Si elle est l'une des rares juges dont les Français connaissent le nom, c'est en partie dû à l'affaire Bettencourt, dont elle fut un acteur clé, alors qu'elle était présidente de la 15e chambre du tribunal correctionnel de Nanterre, spécialisée dans les affaires politico-financières.

En mars, elle a été relaxée en appel après avoir été jugée pour "violation du secret professionnel": elle était accusée d'avoir fait fuiter à un journaliste du Monde les détails d'une perquisition en 2010 au domicile de la milliardaire Liliane Bettencourt.
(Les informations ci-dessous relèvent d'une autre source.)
(* ===== verification/Ledger.v ===== *)
(** * The assignment ledger

    Models [bins/sandboxd/src/assignment.rs]: for every sandbox key the epoch
    and state of its latest assignment, kept in memory and in a journal.  The
    journal is used through its interface [DurableLog] and the JSON encoding is
    a parameter.  An operation is modelled as its locked section and its
    completion, so that threads, the writer thread and crashes interleave. *)
From S2P Require Import Prelude Identity Journal LineCodec.
Import Journal.Journal.

Module Ledger.

Definition ASSIGNMENT_SCHEMA_VERSION : Z := 1.
Definition MAXIMUM_ASSIGNMENTS : Z := 100000.
Definition COMPACTION_INTERVAL : Z := 10000.
Definition MAXIMUM_RECOVERY_RECORDS : Z := MAXIMUM_ASSIGNMENTS + COMPACTION_INTERVAL.
Definition MAXIMUM_WAL_BYTES : Z := 64 * 1024 * 1024.

Inductive AssignmentState : Type :=
| Provisioning | Restoring | Active | Fencing | Transferable | Stopped | Failed.

#[global] Instance AssignmentState_eq_dec : EqDecision AssignmentState.
Proof. solve_decision. Defined.

(** [{:?}]. *)
Definition state_debug (s : AssignmentState) : string :=
  match s with
  | Provisioning => "Provisioning" | Restoring => "Restoring" | Active => "Active"
  | Fencing => "Fencing" | Transferable => "Transferable" | Stopped => "Stopped"
  | Failed => "Failed"
  end.

Record AssignmentRecord : Type := MkAssignment {
  schema_version : Z;
  record_key : SandboxKey;
  epoch : AssignmentEpoch;
  state : AssignmentState;
  snapshot_id : option SnapshotId
}.

#[global] Instance AssignmentRecord_eq_dec : EqDecision AssignmentRecord.
Proof. solve_decision. Defined.

(** [Provisioning | Restoring | Active | Fencing]. *)
Definition is_live (s : AssignmentState) : bool :=
  match s with
  | Provisioning | Restoring | Active | Fencing => true
  | Transferable | Stopped | Failed => false
  end.

Definition valid_transition (from to : AssignmentState) : bool :=
  match from, to with
  | Provisioning, Active
  | Provisioning, Stopped
  | Provisioning, Failed
  | Restoring, Active
  | Restoring, Failed
  | Active, Fencing
  | Active, Stopped
  | Active, Failed
  | Fencing, Active
  | Fencing, Transferable
  | Fencing, Failed => true
  | _, _ => false
  end.

(** [serde_json] on assignment records. *)
Class LedgerCodec : Type := {
  to_vec : AssignmentRecord → result string (list ascii);
  from_slice : list ascii → result string AssignmentRecord
}.

Section code.
Context `{LedgerCodec} {J : Type} `{DurableLog J}.

Record AssignmentLedger : Type := MkLedger {
  journal : J;
  entries : gmap SandboxKey AssignmentRecord;
  appends_since_compaction : Z
}.

Abbreviation L := (M AssignmentLedger SandboxError).

Definition with_journal (j : J) (l : AssignmentLedger) : AssignmentLedger :=
  MkLedger j (entries l) (appends_since_compaction l).
Definition with_entries (m : gmap SandboxKey AssignmentRecord) (l : AssignmentLedger) : AssignmentLedger :=
  MkLedger (journal l) m (appends_since_compaction l).
Definition with_appends (n : Z) (l : AssignmentLedger) : AssignmentLedger :=
  MkLedger (journal l) (entries l) n.

Definition encode_record (record : AssignmentRecord) : result SandboxError (list ascii) :=
  b ← map_err (λ error, Runtime ("encode assignment record: " +:+ error)) (to_vec record);
  mret (b ++ [NEWLINE]).

Fixpoint encode_list (records : list AssignmentRecord) : result SandboxError (list ascii) :=
  match records with
  | [] => mret []
  | record :: records' =>
      b ← encode_record record;
      bs ← encode_list records';
      mret (b ++ bs)
  end.

Definition encode_entries (m : gmap SandboxKey AssignmentRecord) : result SandboxError (list ascii) :=
  encode_list (btree_values m).

Definition on_journal {A} (f : M J SandboxError A) : L A :=
  λ l, let '(j, r) := f (journal l) in (with_journal j l, r).

(** [self.journal.enqueue_replace(encode_entries(&state.entries)?)?]. *)
Definition replace_all : L nat :=
  self ← M_get;
  b ← M_lift (encode_entries (entries self));
  on_journal (log_enqueue_replace b).

Definition maybe_enqueue_compaction : L (option nat) :=
  self ← M_get;
  if appends_since_compaction self <? COMPACTION_INTERVAL then mret None
  else
    M_modify (with_appends 0);;
    receipt ← replace_all;
    mret (Some receipt).

(** What an operation keeps across its wait: the record it wrote, what was
    there before, and its receipts. *)
Record call : Type := MkCall {
  call_record : AssignmentRecord;
  call_previous : option AssignmentRecord;
  call_append : nat;
  call_replacement : option nat
}.

(** Insert the record, enqueue its append and maybe a compaction. *)
Definition commit (record : AssignmentRecord) (previous : option AssignmentRecord) : L call :=
  M_modify (λ l, with_entries (<[record_key record := record]> (entries l)) l);;
  b ← M_lift (encode_record record);
  append ← on_journal (log_enqueue_append b);
  M_modify (λ l, with_appends (appends_since_compaction l + 1) l);;
  replacement ← maybe_enqueue_compaction;
  mret (MkCall record previous append replacement).

Definition next_epoch (current : option AssignmentRecord) : result SandboxError AssignmentEpoch :=
  value ← ok_or (Runtime "assignment epoch overflow")
    (u64_checked_add match current with Some record => epoch_get (epoch record) | None => 0 end 1);
  map_err (λ error, Runtime (core_error_to_string error)) (epoch_new value).

(** The locked section of [begin_operation]; the epoch it returns is the one
    of the record. *)
Definition begin_operation (key : SandboxKey) (requested_epoch : option AssignmentEpoch)
    (assignment_state : AssignmentState) (snapshot : option SnapshotId) : L call :=
  self ← M_get;
  let current := entries self !! key in
  M_reject_if ((MAXIMUM_ASSIGNMENTS <=? Z.of_nat (size (entries self)))
               && negb (bool_decide (is_Some current)))
    (Runtime "assignment ledger is full");;
  M_reject_if (match current with Some record => is_live (state record) | None => false end)
    (Runtime "sandbox assignment is already active");;
  e ← M_lift match requested_epoch with Some e => Ok e | None => next_epoch current end;
  M_reject_if (match current with
               | Some record => epoch_get e <=? epoch_get (epoch record)
               | None => false
               end)
    (Runtime "assignment epoch is stale or already consumed");;
  M_reject_if (match current with
               | Some record =>
                   bool_decide (state record = Transferable)
                   && (negb (bool_decide (assignment_state = Restoring))
                       || negb (bool_decide (snapshot_id record = snapshot)))
               | None => false
               end)
    (Runtime "transferable assignment must be restored from its fenced snapshot");;
  commit (MkAssignment ASSIGNMENT_SCHEMA_VERSION key e assignment_state snapshot) current.

Definition begin (key : SandboxKey) (requested_epoch : option AssignmentEpoch) : L call :=
  begin_operation key requested_epoch Provisioning None.
Definition begin_restore (key : SandboxKey) (requested_epoch : option AssignmentEpoch)
    (snapshot : SnapshotId) : L call :=
  begin_operation key requested_epoch Restoring (Some snapshot).

(** The locked section of [transition]. *)
Definition transition (key : SandboxKey) (e : AssignmentEpoch) (assignment_state : AssignmentState)
    (snapshot : option SnapshotId) : L call :=
  self ← M_get;
  previous ← M_lift (ok_or (Runtime "sandbox does not have an assignment") (entries self !! key));
  M_reject_if (negb (bool_decide (epoch previous = e)))
    (Runtime "assignment epoch changed during operation");;
  M_reject_if (negb (valid_transition (state previous) assignment_state))
    (Runtime ("invalid assignment transition from " +:+ state_debug (state previous)
              +:+ " to " +:+ state_debug assignment_state));;
  M_reject_if ((bool_decide (assignment_state = Fencing) || bool_decide (assignment_state = Transferable))
               && bool_decide (snapshot = None))
    (Runtime "snapshot fencing transition requires a snapshot identity");;
  M_reject_if (bool_decide (state previous = Fencing) && bool_decide (assignment_state = Transferable)
               && negb (bool_decide (snapshot_id previous = snapshot)))
    (Runtime "transferable snapshot does not match the fencing record");;
  let snapshot' :=
    if negb (bool_decide (snapshot = None)) then snapshot
    else if bool_decide (assignment_state = Active) || bool_decide (assignment_state = Stopped) then None
    else snapshot_id previous in
  commit (MkAssignment (schema_version previous) (record_key previous) (epoch previous)
            assignment_state snapshot') (Some previous).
A l'audience, elle avait dit avoir vécu "huit ans d'enfer" et être "très atteinte", notamment par les "pressions" exercées durant toute son enquête sur l'affaire Bettencourt.

- "bosseuse" -

Cette femme de 58 ans, qui a également été juge d'instruction au pôle financier parisien, revendique haut et fort son indépendance. Elle s'est forgée la réputation d'une juge indocile, bosseuse.

"Elle est excellente", a dit à l'AFP, pendant le procès de Jawad Bendaoud, une avocate de la partie civile, qui a requis l'anonymat. "Elle a fait un travail énorme: elle a tout lu, tout confronté". Dans la défense, on reconnaît qu'elle est "très intelligente, très fine".

"Elle arrive à faire parler quelqu'un d'ingérable, à ne pas le braquer. Les prévenus, elle les regarde avec respect. Elle s'intéresse aux gens", estime une autre avocate de la partie civile.

Bilal Mikono, victime de l'attaque du Stade de France le 13 novembre, est élogieux. "Quelle que soit la décision, elle aura réussi à installer un procès équitable", a-t-il déclaré à l'AFP, après avoir livré un témoignage poignant au tribunal. "Elle donne l'opportunité aux victimes comme aux prévenus d'exprimer leur pensée".

Les échanges de la juge avec les prévenus ont parfois détendu l'atmosphère:

- "Je revendais un peu de stup'", a raconté Mohamed Soumah, jugé pour "recel de malfaiteurs terroristes".

- "Vous êtes modeste!", lui a répondu la juge avec un sourire.

Mais la présidente a dû aussi plusieurs fois hausser le ton: "M. Bendaoud, taisez-vous!", "Exercez votre droit au silence. En vrai, M. Bendaoud". "Vous arrêtez, tous les deux!", a-t-elle crié, telle une directrice d'école, pour interrompre les deux prévenus qui se chamaillaient dans le box.

Mais dans ses derniers mots au tribunal, Mohamed Soumah lui a déclaré: "J'ai le respect des aînés. Vous avez peut-être l'âge de mon père". "Peut-être plus", a répondu Isabelle Prévost-Desprez, encore en souriant.